Recent Changes ................................................. 1
Brief IntrodUCtion ............................................. 2
Design Rationale ............................................... 5
Walkthrough of the Table DTD ................................... 8
Recommended Layout Algorithms ................................. 23
HTML Table DTD ................................................ 26
References .................................................... 29
Security Considerations ....................................... 30
Author's Address .............................................. 30

Recent Changes

This specification extends HTML to support tables. The table model
has grown out of early work on HTML+ and the initial draft of HTML3.
The earlier model has been been extended in response to requests from
information providers for improved control over the presentation of
tabular information:

* alignment on designated characters such as "." and ":"
e.g. aligning a column of numbers on the decimal point

* more flexibility in specifying table frames and rules

* incremental display for large tables as data is received

* the ability to support scrollable tables with fixed headers plus
better support for breaking tables across pages for printing

* optional column based defaults for alignment properties

In addition, a major goal has been to provide backwards compatibility
with the widely deployed Netscape implementation of tables. A
subsidiary goal has been to simplify importing tables conforming to
the SGML CALS model. The latest draft makes the ALIGN attribute
compatible with the latest Netscape and Microsoft browsers.
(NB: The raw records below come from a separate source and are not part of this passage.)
(* ===== verification/MpoolSpec.v ===== *)
(** The memory of the pool against private memory: chunks handed out do not
    overlap, and their bytes change only when their owner writes them. *)

From stdpp Require Import base list option numbers gmap.
From Stdlib Require Import ZArith Lia Bool.
From S2P Require Import Prelude Bits Mem MemSpec Mpool.
#[local] Open Scope Z_scope.

(** * The specification *)

(** What a client may ask for: a chunk, a zeroed chunk, the return of a chunk, and
    the write of one byte. The arguments of the first two are the answers of the
    system, should the pool have to grow. *)
Inductive pool_op : Type :=
| Alloc (arena : option Z) (malloc_ok : bool)
| Calloc (arena : option Z) (malloc_ok : bool)
| Free (p : Z)
| Write (a v : Z).

(** The chunks a client owns, and the bytes it knows. *)
Record private : Type := mk_private { owned : list Z; data : gmap Z Z }.

Definition inside (n p a : Z) : Prop := p <= a < p + n.

(** A chunk of [n] bytes at [r] that overlaps none of the owned ones. *)
Definition new_chunk (n r : Z) (s : private) : Prop :=
  r <> 0 /\ forall p, p ∈ s.(owned) -> r + n <= p \/ p + n <= r.

Definition refused (arena : option Z) (malloc_ok : bool) : Prop := arena = None \/ malloc_ok = false.

(** One operation on private memory, chunks of [n] bytes. *)
Inductive spec_step (n : Z) (s : private) : pool_op -> Z -> private -> Prop :=
| spec_alloc arena ok r : new_chunk n r s -> spec_step n s (Alloc arena ok) r (mk_private (r :: s.(owned)) s.(data))
| spec_calloc arena ok r : new_chunk n r s ->
    spec_step n s (Calloc arena ok) r (mk_private (r :: s.(owned)) (list_to_map ((fun a => (a, 0)) <$> seqZ r n) ∪ s.(data)))
| spec_refused op arena ok : op = Alloc arena ok \/ op = Calloc arena ok -> refused arena ok -> spec_step n s op 0 s
| spec_free p : p ∈ s.(owned) ->
    spec_step n s (Free p) 0 (mk_private (filter (fun q => q <> p) s.(owned)) (filter (fun x => ~ inside n p x.1) s.(data)))
| spec_write a v p : p ∈ s.(owned) -> inside n p a -> spec_step n s (Write a v) 0 (mk_private s.(owned) (<[a := u8 v]> s.(data))).

(** * Runs *)

Section Pool.
Context (pgsz : Z) (Hpg : 0 < pgsz).

Implicit Types (mp : mpool_t) (m : memory_t) (s : private).

Definition pool_do (op : pool_op) mp m : option (Z * mpool_t * memory_t) :=
  match op with
  | Alloc arena ok => mpool_alloc pgsz arena ok mp m
  | Calloc arena ok => mpool_calloc pgsz arena ok mp m
  | Free p => let? (mp, m) := mpool_free pgsz p mp m in Some (0, mp, m)
  | Write a v => Some (0, mp, set_byte m a v)
  end.

(** What the system promises about an arena: it lies in the address space, apart
    from the others. *)
Definition good_arena mp (p : Z) : Prop :=
  0 < p /\ p + arena_size pgsz mp <= 2 ^ 64 /\ forall q, q ∈ mp.(areas) -> p + arena_size pgsz mp <= q \/ q + arena_size pgsz mp <= p.

(** What the client promises: it returns and writes only what it owns. *)
Definition legal mp s (op : pool_op) : Prop :=
  match op with
  | Alloc arena _ | Calloc arena _ => forall p, arena = Some p -> good_arena mp p
  | Free p => p ∈ s.(owned)
  | Write a _ => exists p, p ∈ s.(owned) /\ inside mp.(chunk_size) p a
  end.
Some
clarifications have been made to the role of the DIR attribute and
recommended behaviour when absolute and relative column widths are
mixed.

A new element COLGROUP has been introduced to allow sets of columns
be grouped with different width and alignment properties specified by
one or more COL elements. The semantics of COLGROUP have been
clarified over previous drafts, and RULES=BASIC replaced by
RULES=GROUPS.

The FRAME and RULES attributes have been modified to avoid SGML name
clashes with each other, and to avoid clashes with the ALIGN and
VALIGN attributes. These changes were additionally motivated by the
desire to avoid future problems if this specification is extended to
allow FRAME and RULES attributes with other table elements.

A Brief Introduction to HTML Tables

Tables start with an optional caption followed by one or more rows.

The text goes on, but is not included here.